Ossian Sweet earned his medical degree at Howard University. In 1921, he set up a practice in Black Bottom, inside Palace Drugs – a black-owned pharmacy. This location allowed Dr. Sweet to a sign. # of Black Detroiters, since 2/3 of the city’s Black population lived in or near Black Bottom. Dr. Sweet left in 1993 to study in Vienna and Paris, then returned to Detroit and worked at Dunbar Hospital. After saving money, Dr. Sweet bought his family a home at 2905 Garland, in an all-white neighborhood at Garland and Charlevoix. It was a working class neighborhood, but the Sweet’s had a hard time finding a real estate agent and a family willing to sell them a house because they were Black. The Sweet’s paid $6,000 more than the fair market value of house because of the racial discrimination they faced.
At the time, the real estate market and neighborhoods themselves were committed to excluding Detroit’s Black population. These groups were very hostile toward Black families attempting to move into all-white neighborhoods. Restrictive covenants and racial codes facilitated the redlining of Detroit’s neighborhoods, keeping housing ownership out of Black hands. There were also neighborhood associations that were dedicated to keeping Black Detroiters out of white neighborhoods. These associations used slogans like “join the fight for the value of our homes” – thinly veiled racist epithets that were ironic, considering that Black Detroiters actually raised property values when they moved into neighborhoods, since they were willing to pay much more than whites were for homes.
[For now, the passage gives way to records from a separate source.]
Lemma window_cases :
  separated → 1 <= gpu_count → 0 < duration → window_start <= window_end →
  match _earliest_window_for_server gids busy window_start window_end gpu_count duration with
  | Some (gs, a, b) =>
      b = a + duration ∧ fits a ∧ (∀ a', a' < a → ¬ fits a') ∧
      gs = take (Z.to_nat gpu_count) (filter (λ g, free_at a g = true) gids) ∧ Z.of_nat (length gs) = gpu_count
  | None => ∀ a, ¬ fits a
  end.
Proof using Type.
  intros Hsep Hn Hd Hw. unfold _earliest_window_for_server.
  assert (Hup : upcoming window_end window_start (events busy gids)).
  { split; [apply events_before|]. intros e He. apply elem_of_events in He as (g & b & Hg & Hb & He).
    destruct Hsep as [_ Hsep']. destruct (Hsep' g b Hg Hb) as (? & ? & ? & _).
    unfold start_of, end_of in He. destruct He as [-> | ->]; simpl; lia. }
  pose proof (sweep_spec gpu_count duration window_end Hd window_start (free_initially busy gids window_start)
    (events busy gids) Hw Hup) as H.
  destruct (span_start _ _ _) as [a|]; simpl.
  - destruct H as (Ha & Hend & Hg & Hmin). rewrite good_fits in Hg by done. destruct Hg as [Hfree Hclear].
    assert (Hpick : _pick_first_n gids gpu_count busy a =
      take (Z.to_nat gpu_count) (filter (λ g, free_at a g = true) gids)).
    { unfold _pick_first_n. rewrite <- (Z2Nat.id gpu_count) at 1 by lia. apply (pick_spec _ []). simpl. lia. }
    split; [done|]. split; [done|]. split; [|split; [done|]].
    + intros a' Ha' (H1 & H2 & H3). apply (Hmin a'); [lia|]. by apply good_fits.
    + rewrite Hpick, length_take. unfold count in Hfree. lia.
  - intros a (H1 & H2 & H3). apply (H a); [done..|]. by apply good_fits.
Qed.
Lemma window_found gs a b :
  separated → 1 <= gpu_count → 0 < duration → window_start <= window_end →
  _earliest_window_for_server gids busy window_start window_end gpu_count duration = Some (gs, a, b) →
  b = a + duration ∧ fits a ∧ (∀ a', a' < a → ¬ fits a') ∧
  gs = take (Z.to_nat gpu_count) (filter (λ g, free_at a g = true) gids) ∧ Z.of_nat (length gs) = gpu_count.
Proof using Type. intros H1 H2 H3 H4 He. pose proof (window_cases H1 H2 H3 H4) as H. by rewrite He in H. Qed.

(** A window as the bookings have it, which end before the instant they end at:
    enough cards free at every instant. *)
Definition available (a : Z) : Prop :=
  window_start <= a ∧ a + duration <= window_end ∧
  ∀ t, a <= t < a + duration → gpu_count <= count (free_at t).

(** Inside the window, at one instant, the booking of one card ends and that of
    another begins. *)
Definition handover (a : Z) : Prop :=
  ∃ t g g' b b', a < t < a + duration ∧ g ∈ gids ∧ g' ∈ gids ∧
    b ∈ busy_of busy g ∧ b.2 = t ∧ b' ∈ busy_of busy g' ∧ b'.1 = t.

Lemma fits_available a : fits a → available a.
Proof using Type.
  intros (H1 & H2 & H3 & H4). split; [done|]. split; [done|]. intros t Ht.
  destruct (decide (t = a)) as [->|Hne]; [done|]. etransitivity; [apply (H4 t); lia|].
  apply count_le. intros g _. rewrite clear_at_spec, free_at_spec. intros H b Hb. specialize (H b Hb). lia.
Qed.

Lemma available_fits a : 0 < duration → available a → handover a ∨ fits a.
Proof using Type.
  intros Hd (H1 & H2 & H3).
  set (ends t := existsb (λ g, existsb (λ b, bool_decide (b.2 = t)) (busy_of busy g)) gids).
  set (begins t := existsb (λ g, existsb (λ b, bool_decide (b.1 = t)) (busy_of busy g)) gids).
  assert (Hends : ∀ t, ends t = true ↔ ∃ g b, g ∈ gids ∧ b ∈ busy_of busy g ∧ b.2 = t).
  { intros t. unfold ends. rewrite existsb_exists. setoid_rewrite existsb_exists.
    setoid_rewrite bool_decide_eq_true. setoid_rewrite <- list_elem_of_In. naive_solver. }
  assert (Hbegins : ∀ t, begins t = true ↔ ∃ g b, g ∈ gids ∧ b ∈ busy_of busy g ∧ b.1 = t).
  { intros t. unfold begins. rewrite existsb_exists. setoid_rewrite existsb_exists.
    setoid_rewrite bool_decide_eq_true. setoid_rewrite <- list_elem_of_In. naive_solver. }
  destruct (decide (Exists (λ t, a < t < a + duration ∧ begins t = true)
                      ((λ b : Z * Z, b.2) <$> (gids ≫= busy_of busy)))) as [Hh|Hh].
  - left. apply Exists_exists in Hh as (t & (b & -> & (g & Hb & Hg)%list_elem_of_bind)%list_elem_of_fmap & Ht & (g' & b' & Hg' & Hb' & He)%Hbegins).
    by exists b.2, g, g', b, b'.
  - right. split; [done|]. split; [done|]. split; [apply H3; lia|]. intros t Ht.
    destruct (ends t) eqn:Ee.
    + assert (Hb : begins t ≠ true).
      { intros Hb. apply Hh, Exists_exists. exists t. split; [|done]. apply Hends in Ee as (g & b & Hg & Hb' & <-).
        apply list_elem_of_fmap. exists b. split; [done|]. apply list_elem_of_bind. by exists g. }
      etransitivity; [apply (H3 (t - 1)); lia|]. apply count_le. intros g Hg. rewrite free_at_spec, clear_at_spec.
      intros H b Hb'. specialize (H b Hb'). destruct (decide (b.1 = t)); [|lia].
      exfalso. apply Hb, Hbegins. by exists g, b.
    + etransitivity; [apply (H3 t); lia|]. apply count_le. intros g Hg. rewrite free_at_spec, clear_at_spec.
      intros H b Hb. specialize (H b Hb). destruct (decide (b.2 = t)); [|lia].
      exfalso. assert (ends t = true) by (apply Hends; by exists g, b). congruence.
Qed.

(** C7: on a server whose cards' bookings neither overlap nor touch on one
    card, the sweep answers with a window of the asked length, in the horizon,
    at every instant of which enough cards are free, and with the first of the
    cards free at its start; every such window that starts earlier, and every
    one when it answers with none, has a handover inside: an instant at which
    the booking of one card ends and that of another begins.  (Which cards are
    free may change within the window; a handover, where the half-open
    bookings leave the number of free cards as it is, makes the sweep drop the
    window.) *)
Theorem earliest_window_spec :
  separated → 1 <= gpu_count → 0 < duration → window_start <= window_end →
  match _earliest_window_for_server gids busy window_start window_end gpu_count duration with
  | Some (gs, a, b) =>
      b = a + duration ∧ available a ∧ (∀ a', a' < a → available a' → handover a') ∧
      gs = take (Z.to_nat gpu_count) (filter (λ g, free_at a g = true) gids) ∧ Z.of_nat (length gs) = gpu_count
  | None => ∀ a, available a → handover a
  end.
Proof using Type.
  intros H1 H2 H3 H4. pose proof (window_cases H1 H2 H3 H4) as H.
  destruct (_earliest_window_for_server _ _ _ _ _ _) as [[[gs a] b]|].
  - destruct H as (Hb & Hf & Hmin & Hgs). split; [done|]. split; [by apply fits_available|]. split; [|done].
    intros a' Ha' Hav. destruct (available_fits a' H3 Hav) as [|Hf']; [done|]. by destruct (Hmin a').
  - intros a Hav. destruct (available_fits a H3 Hav) as [|Hf']; [done|]. by destruct (H a).
Qed.
End instants.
The Waterworks Park Improvement Association was the neighborhood association of the area where Dr. Sweet’s home was located. This neighborhood association reached its height of power in 1925 – the year Dr. Sweet and his family moved into their home. Prior to the Sweet incident, the Waterworks Improvement Association pulled together mobs that violently forced Vollington Bristol and Dr. Alexander Turner out of homes they purchased in all-white neighborhoods. The day after Dr. Sweet moved into his Garland street home, approx. 500 angry whites collected outside his home. Sweet had nine armed men in the house with him, in order to protect himself, his family and his property against the mob. The mob rushed at two Black people invited over by Sweet, and began throwing rocks – breaking an upstairs window. Two shots were fired from the upstairs window, killing one white man and wounding another. Both men were part of the mob outside Dr. Sweet’s home.
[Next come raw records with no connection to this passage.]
#[export] Instance activate_moves t p req :
  Moves users_step (activate ci bcrypt_hash sha256_hex body_digest t p req).
Proof using Type.
  apply either_link_moves; [|intros; apply complete_invite_moves]. intros row. apply moves_at_all. intros s.
  eapply moves_at_read; [apply _|reflexivity|]. apply moves_at_some; [apply _|]. intros u Hu.
  apply moves_at_bind; [apply _|apply moves_at_of, moves_eq; apply _|]. intros u1 s1 Hc1 Hrun. cbv zeta.
  destruct (eq_check_token row u p _ _ _ Hc1 Hrun) as (_ & _ & Hd). apply moves_at_read with (now s1); [apply _|done|].
  apply moves_at_bind; [apply _| |intros; apply moves_at_of; moves].
  rewrite Hd in Hu. apply (save_user_moves (SetupToken.user_id row) _ u); [done|..]; unfold activated;
    destruct (bool_decide _); try done; by left.
Qed.
(** *** Signing in *)

Context {R : Type} `{Redis R} (jwt_encode : list (string * json) → string).

Lemma find_login_run name s r s' :
  find_login ci name s = (r, s') → s' = s ∧ ∀ u, r = Ok (Some u) → ∃ k, users (db s) !! k = Some u.
Proof using Type.
  unfold find_login. destruct (login_rows ci (db s) name) as [|u [|]] eqn:Hl; intros [= <- <-]; (split; [done|]); [done| |done].
  intros u' [= <-]. apply elem_of_rows. assert (Hin : u ∈ login_rows ci (db s) name) by (rewrite Hl; left).
  by apply list_elem_of_filter in Hin as [_ ?].
Qed.

Lemma bad_credentials_moves {A} user payload subject req w :
  hmoves_at users_step (bad_credentials user payload subject req : Handler R A) w.
Proof using Type.
  unfold bad_credentials, audit_login. apply hmoves_at_bind; [apply _|apply hmoves_at_in_session, moves_at_of, _|].
  intros _ w1 _ _. apply hmoves_at_bind; [apply _|apply hmoves_at_on_limiter, _|].
  intros. apply hmoves_at_raise, _.
Qed.

Lemma authenticate_moves username password req w :
  hmoves_at users_step (authenticate ci bcrypt_check jwt_encode username password req : Handler R LoginResponse) w.
Proof using Type.
  unfold authenticate. cbv zeta. apply hmoves_at_bind; [apply _|apply hmoves_at_on_limiter, _|]. intros b w1 _ _.
  apply hmoves_at_guard; [apply _|]. apply hmoves_at_bind; [apply _|apply hmoves_at_in_session, moves_at_of|].
  { intros s r s' Hc [-> _]%find_login_run. done. }
  intros o w2 Hc Hrun. unfold in_session in Hrun. destruct (find_login ci username w1.1) as [r s1] eqn:Hf.
  injection Hrun as -> <-. apply find_login_run in Hf as [-> Hf].
  destruct o as [u|]; [|apply bad_credentials_moves]. destruct (Hf u eq_refl) as [k Hk].
  destruct (User.password_hash u) as [hash|]; [|apply bad_credentials_moves].
  destruct (negb _); [apply bad_credentials_moves|]. destruct (bool_decide _).
  - apply hmoves_at_bind; [apply _|apply hmoves_at_in_session, moves_at_of; unfold audit_login; apply _|].
    intros. apply hmoves_at_raise, _.
  - apply hmoves_at_bind; [apply _|apply hmoves_at_in_session, moves_at_of, _|]. intros t w3 _ [= <- <-].
    destruct (issue_access_token _ _ _ _ _) as [token expires].
    apply hmoves_at_bind; [apply _|apply hmoves_at_in_session, moves_at_of, _|]. intros t w3 _ [= <- <-].
    apply hmoves_at_bind; [apply _| |].
    { apply hmoves_at_in_session, (save_user_moves k _ u); [done..|]. by left. }
    intros u1 w3 _ _. apply hmoves_at_bind; [apply _|apply hmoves_at_in_session, moves_at_of; unfold audit_login; apply _|].
    intros u2 w4 _ _. apply hmoves_at_bind; [apply _|apply hmoves_at_on_limiter, _|]. intros. apply hmoves_at_ret, _.
Qed.
#[local] Hint Opaque create_user update_user change_role disable_user reactivate_user change_password
  issue_password_reset resend_invite issue_registration_invite revoke_registration_invite activate : typeclass_instances.

(** ** Histories *)

(** The operations on accounts, with what their callers pass. *)
Inductive user_op : Type :=
| uo_login (username password : string) (req : RequestInfo)
| uo_create (username email display_name role : string) (lab_id actor : Z) (req : RequestInfo)
| uo_update (id : Z) (display_name email : option string) (actor : Z) (actor_role : string) (lab_id : Z)
    (req : RequestInfo)
| uo_role (id : Z) (role : string) (actor lab_id : Z) (req : RequestInfo)
| uo_disable (reply : Z → rpc_result) (message : Z → string) (id actor lab_id : Z) (req : RequestInfo)
| uo_reactivate (id actor lab_id : Z) (req : RequestInfo)
| uo_password (old new : string) (actor lab_id : Z) (req : RequestInfo)
| uo_reset (plaintext : string) (id actor lab_id : Z) (req : RequestInfo)
| uo_resend (plaintext : string) (id actor lab_id : Z) (req : RequestInfo)
| uo_invite (plaintext : string) (lab_id : Z) (role : string) (actor : Z) (req : RequestInfo)
| uo_revoke_invite (invite_id lab_id actor : Z) (req : RequestInfo)
| uo_activate (token : string) (p : Profile) (req : RequestInfo).

Definition run_user_op (op : user_op) : Handler R unit :=
  match op with
  | uo_login username password req => authenticate ci bcrypt_check jwt_encode username password req ;; mret tt
  | uo_create a b c e lab actor req => in_session (create_user ci a b c e lab actor req ;; mret tt)
  | uo_update id name email actor role lab req => in_session (update_user ci id name email actor role lab req ;; mret tt)
  | uo_role id role actor lab req => in_session (change_role ci id role actor lab req ;; mret tt)
  | uo_disable reply message id actor lab req =>
      in_session (disable_user ci reply message id actor lab req ;; mret tt)
  | uo_reactivate id actor lab req => in_session (reactivate_user ci id actor lab req ;; mret tt)
  | uo_password old new actor lab req =>
      in_session (change_password ci bcrypt_hash bcrypt_check old new actor lab req)
  | uo_reset p id actor lab req =>
      in_session (issue_password_reset isoformat sha256_hex p id actor lab req ;; mret tt)
  | uo_resend p id actor lab req => in_session (resend_invite isoformat sha256_hex p id actor lab req ;; mret tt)
  | uo_invite p lab role actor req =>
      in_session (issue_registration_invite sha256_hex isoformat p lab role actor req ;; mret tt)
  | uo_revoke_invite id lab actor req => in_session (revoke_registration_invite isoformat id lab actor req ;; mret tt)
  | uo_activate t p req => in_session (activate ci bcrypt_hash sha256_hex body_digest t p req ;; mret tt)
  end.

Lemma run_user_op_moves op w : hmoves_at users_step (run_user_op op) w.
Proof using Type.
  destruct op; cbn [run_user_op]; [|apply hmoves_at_in_session, moves_at_of, _..].
  apply hmoves_at_bind; [apply _|apply authenticate_moves|]. intros. apply hmoves_at_ret, _.
Qed.

(** Requests one after the other, each in a transaction of its own. *)
Fixpoint requests (ops : list (user_op * Z)) (uuid : string) (w : Db * Limiter R) : Db * Limiter R :=
  match ops with
  | [] => w
  | (op, at_) :: ops =>
      let '(_, d, l) := get_world_session (run_user_op op) w.1 w.2 at_ uuid in requests ops uuid (d, l)
  end.

(** C8: whatever sequence of sign-ins, creations, edits, role changes,
    disablings, reactivations, password changes, invitations and redeemed links
    runs, with whatever is refused rolled back: account rows keep their ids
    and labs and a known role, no two users of a lab share a login name or an
    address, and a lab that has an enabled administrator always has one. *)
Theorem users_history ops uuid d l :
  users_ok d →
  let d' := (requests ops uuid (d, l)).1 in
  users_ok d' ∧
  (∀ k u, users d !! k = Some u → ∃ u', users d' !! k = Some u' ∧ User.lab_id u' = User.lab_id u) ∧
  ∀ lab, administered d lab → administered d' lab.
Proof using Type.
  intros Hok d'. enough (users_step d d') by auto. clear Hok. subst d'. revert d l.
  induction ops as [|[op at_] ops IH]; intros d l; [reflexivity|]. simpl.
  pose proof (hmoves_get_session users_step (run_user_op op) d l at_ uuid (run_user_op_moves _ _)) as Hstep.
  destruct (get_world_session _ _ _ _ _) as [[r d1] l1]. etransitivity; [exact Hstep|apply IH].
Qed.
End passwords.

(** ** Disabling takes the access away *)

(** Keys are ids; one active grant for a user on a server. *)
Record grants_ok (d : Db) : Prop := {
  gr_id k g : server_admin_grants d !! k = Some g → ServerAdminGrant.id g = k ;
  gr_one k k' g g' : server_admin_grants d !! k = Some g → server_admin_grants d !! k' = Some g' →
    ServerAdminGrant.is_active g = 1 → ServerAdminGrant.is_active g' = 1 →
    ServerAdminGrant.server_id g = ServerAdminGrant.server_id g' →
    ServerAdminGrant.user_id g = ServerAdminGrant.user_id g' → k = k' }.

(** The active grants are among those of before, less the ones that [gone]
    names. *)
Definition grants_left (gone : ServerAdminGrant.t → Prop) (d d' : Db) : Prop :=
  grants_ok d' ∧
  ∀ k g, server_admin_grants d' !! k = Some g → ServerAdminGrant.is_active g = 1 →
    server_admin_grants d !! k = Some g ∧ ¬ gone g.

Lemma revoke_admin_left server user actor lab req s o s' :
  clean s → grants_ok (db s) → revoke_admin server user actor lab req s = (Ok o, s') →
  grants_left (λ g, ServerAdminGrant.server_id g = server ∧ ServerAdminGrant.user_id g = user) (db s) (db s') ∧
  account_links (db s') = account_links (db s).
Proof using Type.
  intros Hc Hok H. unfold revoke_admin in H. apply bind_Ok in H as (f & s1 & Hf & H). injection Hf as <- <-.
  destruct (find_grant (db s) server user) as [g|] eqn:Hg.
  - apply bind_Ok in H as (t & s1 & Ht & H). injection Ht as <- <-. cbv zeta in H.
    apply bind_Ok in H as (u1 & s1 & Hset & H). injection Hset as <- <-.
    rewrite (bind_run flush _ _ tt _) in H by by apply flush_clean.
    unfold audit_grant in H. apply bind_Ok in H as (u2 & s2 & Hw & H). rewrite write_run in Hw by done.
    injection Hw as <- <-. apply ret_run in H as [_ ->]. split; [|done].
    apply head_filter_elem in Hg as [[k0 Hk0]%elem_of_rows (Hs & Hu & Ha)].
    pose proof (gr_id _ Hok _ _ Hk0) as Hid. split; [split|].
    + intros k g1. cbn. rewrite lookup_insert. case_decide; [intros [= <-]; done|apply (gr_id _ Hok)].
    + intros k k' g1 g2. cbn. rewrite !lookup_insert.
      repeat case_decide; subst; try done; [by intros [= <-]|by intros _ [= <-]|apply (gr_one _ Hok)].
    + intros k g1. cbn. rewrite lookup_insert. case_decide as Hk; [by intros [= <-]|].
      intros H1 Ha1. split; [done|]. intros [Hs1 Hu1]. apply Hk. rewrite Hid.
      apply (gr_one _ Hok _ _ _ _ Hk0 H1); congruence.
  - apply ret_run in H as [_ ->]. split; [|done]. split; [done|]. intros k g1 H1 Ha1. split; [done|].
    intros [Hs Hu]. unfold find_grant in Hg. rewrite head_filter_None in Hg.
    apply (Hg g1); [apply elem_of_rows; eauto|done].
Qed.

Lemma revoke_admins_left user actor lab req gs s o s' :
  clean s → grants_ok (db s) →
  for_each gs (λ grant, revoke_admin (ServerAdminGrant.server_id grant) user actor lab req ;; skip) s = (Ok o, s') →
  grants_left (λ g, ServerAdminGrant.user_id g = user ∧ ServerAdminGrant.server_id g ∈ ServerAdminGrant.server_id <$> gs)
    (db s) (db s') ∧
  account_links (db s') = account_links (db s).
Proof using Type.
  clear isoformat ci. revert s. induction gs as [|g gs IH]; intros s Hc Hok H.
  { apply ret_run in H as [_ ->]. split; [|done]. split; [done|]. intros k g1 H1 _. split; [done|]. set_solver. }
  simpl in H. apply bind_Ok in H as (u1 & s1 & H1 & H). apply bind_Ok in H1 as (o1 & s2 & H1 & H2).
  apply ret_run in H2 as [_ ->]. destruct (same_revoke_admin _ _ _ _ _ _ _ _ Hc H1) as (Hc1 & _ & _).
  apply revoke_admin_left in H1 as [[Hok1 H1] Hl1]; [|done..]. apply IH in H as [[Hok2 H2] Hl2]; [|done..].
  split; [split; [done|]|congruence]. intros k g2 Hg2 Ha2. destruct (H2 _ _ Hg2 Ha2) as [Hg1 Hn1].
  destruct (H1 _ _ Hg1 Ha2) as [Hg0 Hn0]. split; [done|]. rewrite fmap_cons, elem_of_cons. naive_solver.
Qed.

Lemma revoke_links_left reply message actor reason lab req ls s o s' :
  clean s →
  for_each ls (λ '(link, server_id),
    revoke_link reply message link actor reason lab server_id true req ;; skip) s = (Ok o, s') →
  clean s' ∧ server_admin_grants (db s') = server_admin_grants (db s) ∧
  ∀ k l, account_links (db s') !! k = Some l → AccountLink.is_active l = 1 →
    account_links (db s) !! k = Some l ∧ k ∉ (λ p : AccountLink.t * Z, AccountLink.id p.1) <$> ls.
Proof using Type.
  revert s. induction ls as [|[link server] ls IH]; intros s Hc H.
  { apply ret_run in H as [_ ->]. split; [done|]. split; [done|]. intros k l Hk _. split; [done|]. set_solver. }
  simpl in H. apply bind_Ok in H as (u1 & s1 & H1 & H). apply bind_Ok in H1 as (o1 & s2 & H1 & H2).
  apply ret_run in H2 as [_ ->]. destruct (same_revoke_link _ _ _ _ _ _ _ _ _ _ _ _ Hc H1) as (Hc1 & _ & _).
  apply revoke_link_Ok in H1 as (_ & -> & e & Hd); [|done]. apply IH in H as (Hc2 & Hg & Hl); [|done].
  split; [done|]. split; [by rewrite Hg, Hd|]. intros k l Hk Ha. destruct (Hl _ _ Hk Ha) as [Hk1 Hn].
  rewrite Hd in Hk1. cbn in Hk1. rewrite lookup_insert in Hk1. case_decide as Heq; [by injection Hk1 as <-|].
  split; [done|]. rewrite fmap_cons, not_elem_of_cons. simpl. by split; [intros ->|].
Qed.

(** Every link is to an account of the table, under its own id. *)
Definition links_keyed (d : Db) : Prop :=
  ∀ k l, account_links d !! k = Some l →
    AccountLink.id l = k ∧ is_Some (physical_accounts d !! AccountLink.physical_account_id l).

Definition access_gone (d : Db) (user : Z) : Prop :=
  (∀ k l, account_links d !! k = Some l → AccountLink.user_id l = user → AccountLink.is_active l ≠ 1) ∧
  ∀ k g, server_admin_grants d !! k = Some g → ServerAdminGrant.user_id g = user → ServerAdminGrant.is_active g ≠ 1.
The eleven people in Dr. Sweet’s home were arrested and charged with murder and conspiracy to commit murder. The first trial of the defendants resulted in a hung jury. In the second trial Dr. Sweet’s brother Henry was found not guilty, and the third trial of the remaining defendants also resulted in a not guilty verdict. The defense attorney Clarence Darrow secured these wins by arguing that the racial violence and tension of the time made it almost certain that the mob outside Dr. Sweet’s home was there with malicious intent. Based on these tensions, Darrow argued that it was reasonable for Dr. Sweet and the people in his home to fear for their lives and protect themselves however possible.
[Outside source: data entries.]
Definition get_user_profile_summary (user_id : Z) (current : AuthenticatedUser) : M UserProfileSummary :=
  let lab_id := User.lab_id current in
  user ← mapping (get_user user_id lab_id) user_not_found ;
  d ← gets db ;
  let items := link_item <$> link_rows d user_id lab_id in
  at_ ← utcnow ;
  audit ← list_logs lab_id (mkAuditAccessContext scope_all [] None)
            (mkAuditFilters (Some user_id) None None None None None) 1 5 ;
  mret (mkSummary user (filter (λ i, is_active_item i = true) items) (filter (λ i, is_active_item i = false) items)
          (pending_item <$> pending_rows d user_id lab_id) (keys_of d user_id) (reservation_stats d user_id at_)
          (gpu_ranking_for_user_in_window d user_id (at_ - days 7) at_ at_ 5) audit.1).

Definition get_user_reservations (user_id : Z) (current : AuthenticatedUser) : M UserReservationsResponse :=
  mapping (get_user user_id (User.lab_id current)) user_not_found ;;
  d ← gets db ;
  at_ ← utcnow ;
  let past_30d := at_ - days 30 in
  let next_60d := at_ + days 60 in
  mret (mkUserReservations (user_reservations_window d user_id at_ next_60d at_)
          (user_reservations_window d user_id past_30d at_ at_)
          (py_round 2 (gpu_hours_for_user_in_window d user_id past_30d at_ at_))
          (gpu_ranking_for_user_in_window d user_id past_30d at_ at_ 10)).

(** ** Changing accounts *)

Definition update_user_endpoint (user_id : Z) (display_name email : option string) (current : AuthenticatedUser)
    (req : RequestInfo) : M User.t :=
  mapping (update_user ci user_id display_name email (User.id current) (User.role current) (User.lab_id current) req)
    update_error.

Definition change_role_endpoint (user_id : Z) (role : string) (current : AuthenticatedUser) (req : RequestInfo) :
    M User.t :=
  mapping (change_role ci user_id role (User.id current) (User.lab_id current) req)
    (admin_error SelfRoleChangeError "cannot_change_own_role").

Definition disable_user_endpoint (reply : Z → rpc_result) (message : Z → string) (user_id : Z)
    (current : AuthenticatedUser) (req : RequestInfo) : M User.t :=
  mapping (disable_user ci reply message user_id (User.id current) (User.lab_id current) req)
    (admin_error SelfDisableError "cannot_disable_self").

Definition reactivate_user_endpoint (user_id : Z) (current : AuthenticatedUser) (req : RequestInfo) : M User.t :=
  mapping (reactivate_user ci user_id (User.id current) (User.lab_id current) req) user_not_found.

Definition reset_user_password (plaintext : string) (user_id : Z) (url : UrlRequest) (current : AuthenticatedUser)
    (req : RequestInfo) : M PasswordResetResponse :=
  '(user, plaintext, expires_at) ←
    mapping (issue_password_reset isoformat sha256_hex plaintext user_id (User.id current) (User.lab_id current) req)
      reset_error ;
  mret (mkReset user plaintext (_password_reset_url public_url url plaintext) expires_at).

Definition resend_invite_endpoint (plaintext : string) (user_id : Z) (url : UrlRequest) (current : AuthenticatedUser)
    (req : RequestInfo) : M UserInviteResponse :=
  '(user, plaintext, expires_at) ←
    mapping (resend_invite isoformat sha256_hex plaintext user_id (User.id current) (User.lab_id current) req)
      resend_error ;
  mret (mkInvited (Some user) None (User.role user) plaintext (_registration_url public_url url plaintext) expires_at).

(** ** Signing in and out, redeeming links *)

Context {R : Type} `{Redis R} (jwt_encode : list (string * json) → string) (body_digest : pystr → option pystr).

Definition login (username password : string) (req : RequestInfo) : Handler R LoginResponse :=
  hmapping (authenticate ci bcrypt_check jwt_encode username password req) login_error.

Definition logout (current : AuthenticatedUser) (req : RequestInfo) : M unit :=
  record_logout (User.id current) (User.lab_id current) req.

Definition activate_validate (token : string) : M ActivateValidate :=
  mapping (validate_activation_token sha256_hex token) link_error.

Definition activate_endpoint (token : string) (p : Profile) (req : RequestInfo) : M User.t :=
  mapping (activate ci bcrypt_hash sha256_hex body_digest token p req) activate_error.
End endpoints.

(** ** The form of a registration *)

Record ActivateSubmit : Type := mkSubmit {
  as_token : pystr ;
  as_username : option pystr ;
  as_email : option pystr ;
  as_display_name : option pystr ;
  as_password : pystr ;
  as_ssh_key_label : option pystr ;
  as_ssh_key_public_key : option pystr }.

(** [_blank_to_none]: runs before the lengths are checked. *)
Definition _blank_to_none (v : option pystr) : option pystr :=
  match v with
  | Some s => match strip s with [] => None | t => Some t end
  | None => None
  end.

Definition opt_ok (p : pystr → bool) (v : option pystr) : bool := match v with Some s => p s | None => true end.

Definition validate_submit (r : ActivateSubmit) : option (string * Profile) :=
  let label := _blank_to_none (as_ssh_key_label r) in
  let key := _blank_to_none (as_ssh_key_public_key r) in
  if sized 8 128 (as_token r) &&
     opt_ok (λ s, sized 3 64 s && matches_username s) (as_username r) &&
     opt_ok (λ s, sized 3 255 s && matches_email s) (as_email r) &&
     opt_ok (sized 1 100) (as_display_name r) && sized 8 256 (as_password r) &&
     opt_ok (sized 0 255) label && opt_ok (sized 20 8192) key
  then Some (utf8 (as_token r),
             mkProfile (utf8 (as_password r)) (utf8 <$> as_username r) (utf8 <$> as_email r)
               (utf8 <$> as_display_name r) label key)
  else None.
As we look to the future and fight for the inclusion of our community in the "new" Detroit, we are encouraged by Ossian Sweet's story and we are energized by the reminder that this fight does not start and end with us. Though there are attempts to exclude longtime Black Detroiters from the redevelopment of our city, we will use the stories of Dr. Sweet, Vollington Bristol, Alexander Turner as inspiration. These men and many others fought to ensure that Detroit's Black community could share in all of the opportunity that the city has to offer; we will continue this fight.